NYSE Chairman Should Resign After Being Involved in Insider Trading Scandal




An insider trading accusation at the nation’s foremost stock exchange, the NYSE, is something that cannot be ignored.

That’s why the The Progressive Investor, a website that tracks corporate governance and individual investor protection issues, is calling for the resignation of the chairman of the New York Stock Exchange after the SEC named him in an unprecedented insider trading scheme along with his wife, a sitting US Senator.

Due to the insider trading charges against NYSE Chairman Jeff Sprecher, Chuck Epstein, the editor of the website, www.theprogressiveinvestor.org, said these charges violate NYSE rules, taint its corporate governance standards, and have seriously tarnished the NYSE’s reputation and self-policing authority.

NYSE chairman Jeff Sprecher is also the founder, chairman, and CEO of Intercontinental Exchange, Inc. (NYSE: ICE), the NYSE’s owner.

“As the symbol of American capitalism, and the nation’s top corporate governance authority, these charges raise issues about conflicts-of-interest, self-dealing and give the appearance of impropriety. All this has damaged the reputation of the nation’s public company marketplace and its listed companies. NYSE-listed companies that value transparency and corporate governance should be very concerned when their shares trade on an exchange that tolerates insider trading.”

The eyes of institutional and individual investors should all be focused on the NYSE board to see if they have the backbone to address these serious charges.

Epstein, a former NYSE employee and served as managing director of marketing for the New York Futures Exchange, a NYSE subsidiary, said in the NYSE’s history it has only been involved in a few financial acts of impropriety.

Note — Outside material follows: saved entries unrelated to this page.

Definition txq_set_release_gate (q : TxQueue) (fn : option Z) (ctx : Z) : TxQueue :=
  mkTxQueue (tq_ring q) (tq_live q) (tq_capacity_bytes q) (tq_policy q) (tq_bytes q) (tq_shutdown q) fn ctx.

(** [while (count != 0 && full) evict]. *)
Fixpoint evict_loop (fuel : nat) (q : TxQueue) (len : Z) : option (list TxqPacket * TxQueue) :=
  match fuel with
  | O => Some ([], q)
  | S fuel' =>
      if negb (r_count (tq_ring q) =? 0)%nat && txq_full_locked q len then
        '(freed, q1) ← txq_evict_head_locked q;
        '(freed', q2) ← evict_loop fuel' q1 len;
        Some (freed ++ freed', q2)
      else Some ([], q)
  end.

Definition insert_locked (front : bool) (q : TxQueue) (pkt : TxqPacket) : TxQueue :=
  if front then txq_insert_head_locked q pkt else txq_insert_tail_locked q pkt.

(** [txq_now_ns]: nanoseconds of a [clock_gettime] result, 0 when it fails. *)
Definition txq_now_ns (ts : option (Z * Z)) : Z :=
  match ts with
  | None => 0
  | Some (tv_sec, tv_nsec) => u64 (u64 (u64 tv_sec * 1000000000) + u64 tv_nsec)
  end.

(** [now] is what [txq_now_ns] returns. *)
Definition stamp (now : Z) (pkt : TxqPacket) : TxqPacket :=
  if tp_enqueue_ns pkt =? 0 then
    mkTxq (tp_payload pkt) (tp_length pkt) (tp_flow_id pkt) (tp_seq pkt) now (tp_user pkt)
      (tp_free_fn pkt) (tp_free_ctx pkt)
  else pkt.
(* ===== verification/EgressQueue.v ===== *)
(** * The relay's send queues: src/apps/wire_relay/egress_queue.c

    [EgressQueue] is a bounded ring of datagrams with insertion at either end, a timed blocking
    enqueue and statistics; [EgressFairDequeuer] serves an acknowledgement and a data queue with
    a quota.  Every critical section of the mutex is one function.  Datagram addresses and
    waiters are [Z] ([0] is NULL); what a call passes to the free hook is part of its result. *)

From S2P Require Import Prelude Ring PktQueue.

Local Open Scope Z_scope.

Record EgressPacket := mkEp {
  ep_datagram : Z;
  ep_len : Z;
  ep_flow_id : Z;
  ep_generation_id : Z;
  ep_enqueue_ns : Z;
  ep_dest : list Z;
  ep_dest_len : Z;
  ep_prefer_head : Z
}.

Definition ep_zero : EgressPacket := mkEp 0 0 0 0 0 [] 0 0.

Inductive EgressStatus :=
  | EGRESS_OK | EGRESS_ERR_INVALID | EGRESS_ERR_ALLOC | EGRESS_ERR_FULL | EGRESS_ERR_EMPTY
  | EGRESS_ERR_SHUTDOWN | EGRESS_ERR_TIMEOUT.

#[export] Instance EgressStatus_eq_dec : EqDecision EgressStatus.
Proof. solve_decision. Defined.

Record EgressQueueStats := mkEqs {
  es_enqueue_immediate : Z;
  es_enqueue_waited : Z;
  es_wait_ns_total : Z;
  es_wait_ns_max : Z;
  es_high_watermark : Z
}.

Definition es_zero : EgressQueueStats := mkEqs 0 0 0 0 0.

Record EgressQueue := mkEq {
  eq_ring : ring EgressPacket;
  eq_live : bool;                 (* [slots] is not NULL *)
  eq_shutdown : bool;
  eq_stats : EgressQueueStats;
  eq_waiter : Z;
  eq_packet_free : Z;
  eq_packet_free_ctx : Z
}.

Definition eq_zero : EgressQueue := mkEq (Ring [] 0 0 0 0) false false es_zero 0 0 0.

Definition mono_ns_now (ts : option (Z * Z)) : Z :=
  match ts with
  | None => 0
  | Some (tv_sec, tv_nsec) =>
      if tv_sec <? 0 then 0 else u64 (u64 (u64 tv_sec * 1000000000) + u64 tv_nsec)
  end.

Definition mono_deadline_from_ms (timeout_ms : Z) (now : Z * Z) : Z * Z :=
  let deadline_ns := u64 (u64 (u64 (u64 (fst now) * 1000000000) + u64 (snd now)) + u64 (timeout_ms * 1000000)) in
  (deadline_ns / 1000000000, deadline_ns mod 1000000000).

(** [count] is the number of packets after the insertion. *)
Definition record_enqueue_stats (st : EgressQueueStats) (count : nat) (waited : bool) (wait_ns : Z) : EgressQueueStats :=
  let hw := if Z.of_nat count >? es_high_watermark st then Z.of_nat count else es_high_watermark st in
  if waited then
    mkEqs (es_enqueue_immediate st) (es_enqueue_waited st +u64 1)%cint (es_wait_ns_total st +u64 wait_ns)%cint
      (if wait_ns >? es_wait_ns_max st then wait_ns else es_wait_ns_max st) hw
  else
    mkEqs (es_enqueue_immediate st +u64 1)%cint (es_enqueue_waited st) (es_wait_ns_total st) (es_wait_ns_max st) hw.

Definition set_ring (q : EgressQueue) (r : ring EgressPacket) (st : EgressQueueStats) : EgressQueue :=
  mkEq r (eq_live q) (eq_shutdown q) st (eq_waiter q) (eq_packet_free q) (eq_packet_free_ctx q).

(** The caller's packet after its datagram moved into the queue. *)
Definition moved (pkt : EgressPacket) : EgressPacket :=
  mkEp 0 0 (ep_flow_id pkt) (ep_generation_id pkt) (ep_enqueue_ns pkt) (ep_dest pkt) (ep_dest_len pkt)
    (ep_prefer_head pkt).

Definition enqueue_locked (q : EgressQueue) (pkt : EgressPacket) (waited : bool) (wait_ns : Z)
  : EgressStatus * EgressQueue * EgressPacket :=
  let r := if ep_prefer_head pkt =? 0 then put_tail (eq_ring q) pkt else put_head (eq_ring q) pkt in
  (EGRESS_OK, set_ring q r (record_enqueue_stats (eq_stats q) (r_count r) waited wait_ns), moved pkt).

(** The allocation and the five primitives can fail. *)
Definition egress_queue_init (oom mutex_fails not_empty_fails attr_fails clock_fails not_full_fails : bool)
  (capacity : nat) (q0 : EgressQueue) : EgressStatus * EgressQueue :=
  if (capacity =? 0)%nat then (EGRESS_ERR_INVALID, q0)
  else if oom then (EGRESS_ERR_ALLOC, eq_zero)
  else if mutex_fails || not_empty_fails || attr_fails || clock_fails || not_full_fails then
    (EGRESS_ERR_ALLOC, mkEq (Ring [] capacity 0 0 0) false false es_zero 0 0 0)
  else (EGRESS_OK, mkEq (ring_init capacity ep_zero) true false es_zero 0 0 0).

(** Every slot with a datagram is freed, whatever the indices say; the result is the datagrams
    freed, in slot order. *)
Definition egress_queue_destroy (q : EgressQueue) : list Z * EgressQueue :=
  (if eq_live q then ep_datagram <$> filter (fun s => ep_datagram s <> 0) (r_slots (eq_ring q)) else [], eq_zero).

Definition egress_queue_set_packet_free (q : EgressQueue) (fn ctx : Z) : EgressQueue :=
  mkEq (eq_ring q) (eq_live q) (eq_shutdown q) (eq_stats q) (eq_waiter q) fn ctx.

(** The second component is the waiter to notify once the mutex is released. *)
Definition egress_queue_shutdown (q : EgressQueue) : EgressQueue * Z :=
  (mkEq (eq_ring q) (eq_live q) true (eq_stats q) (eq_waiter q) (eq_packet_free q) (eq_packet_free_ctx q), eq_waiter q).

Definition invalid_packet (pkt : EgressPacket) : bool := (ep_datagram pkt =? 0) || (ep_len pkt =? 0).

(** Status, queue, the caller's packet, and the waiter to notify. *)
Definition egress_queue_try_enqueue (q : EgressQueue) (pkt : EgressPacket)
  : EgressStatus * EgressQueue * EgressPacket * Z :=
  if invalid_packet pkt then (EGRESS_ERR_INVALID, q, pkt, 0)
  else if eq_shutdown q then (EGRESS_ERR_SHUTDOWN, q, pkt, 0)
  else if (r_capacity (eq_ring q) <=? r_count (eq_ring q))%nat then (EGRESS_ERR_FULL, q, pkt, 0)
  else (enqueue_locked q pkt false 0, eq_waiter q).

(** The timed enqueue up to its first wait; a wait keeps the deadline and the time it began. *)
Definition egress_queue_timed_enqueue (now : Z * Z) (wait_clock : option (Z * Z)) (q : EgressQueue)
  (pkt : EgressPacket) (timeout_ms : Z) : EgressStatus * EgressQueue * EgressPacket * Z + (Z * Z) * Z :=
  if invalid_packet pkt || (timeout_ms =? 0) then inl (EGRESS_ERR_INVALID, q, pkt, 0)
  else
    let deadline := mono_deadline_from_ms timeout_ms now in
    if eq_shutdown q then inl (EGRESS_ERR_SHUTDOWN, q, pkt, 0)
    else if (r_count (eq_ring q) <? r_capacity (eq_ring q))%nat then inl (enqueue_locked q pkt false 0, eq_waiter q)
    else inr (deadline, mono_ns_now wait_clock).

Inductive timedwait_rc := RcOk | RcEintr | RcTimedOut | RcOther.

The first was in 1933 when NYSE chairman Richard Whitney was involved in an embezzlement scandal. The second was in 2004 when NYSE Chairman Richard Grasso was accused of violating New York’s Not-for-Profit Corporation Law and misleading its board of directors in the award of an excessive compensation package of $187 million.

Epstein noted that the NYSE is a Designated Self-Regulatory Organization (DSRO) and can investigate and punish member firms and their top executives without SEC approval. As a publicly-traded company now owned by ICE, the NYSE must comply with the same standards it applies to its own listed companies.

In an article on his site, Epstein said Sprecher violated a few NYSE rules:

  • NYSE Rule 2010. Standards of Commercial Honor and Principles of Trade; and,
  • NYSE Rule 303A.10 Code of Business Conduct and Ethics, including its conflict-of-interest provisions, and insider trading rules that specifically say, “The listed company should proactively promote compliance with laws, rules, and regulations, including insider trading laws. Insider trading is both unethical and illegal, and should be dealt with decisively.”

The insider trading charges against the couple were dismissed by the US Justice Department that cited SEC Rule b5-1. This rule allows company insiders to sell a predetermined number of shares at a predetermined time.

“SEC Rule b5-1 may serve a purpose; however, the timing of these trades by Sprecher and Loeffler immediately after a confidential Senate briefing on the impact of the COVID virus on the US economy has to raise questions about using non-public information, as well as their personal motives,” Epstein said.

He noted that insider trading charges against Loeffler were dropped by the Republican-controlled Senate Ethics Committee, the William Barr Justice Department, and the SEC, headed by Jay Clayton, a Trump appointee. During Clayton’s tenure, the SEC brought just 32 insider-trading enforcement actions last year, the fewest since 1996.

“Insider trading charges are among the most serious for any director of a publicly traded company, let alone those that involve the NYSE chairman. The people involved in these events have created the perfect storm of money, politics, the appearance of selective enforcement, and cronyism,” Epstein said.

“The eyes of institutional and individual investors should all be focused on the NYSE board to see if they have the backbone to address these serious charges.”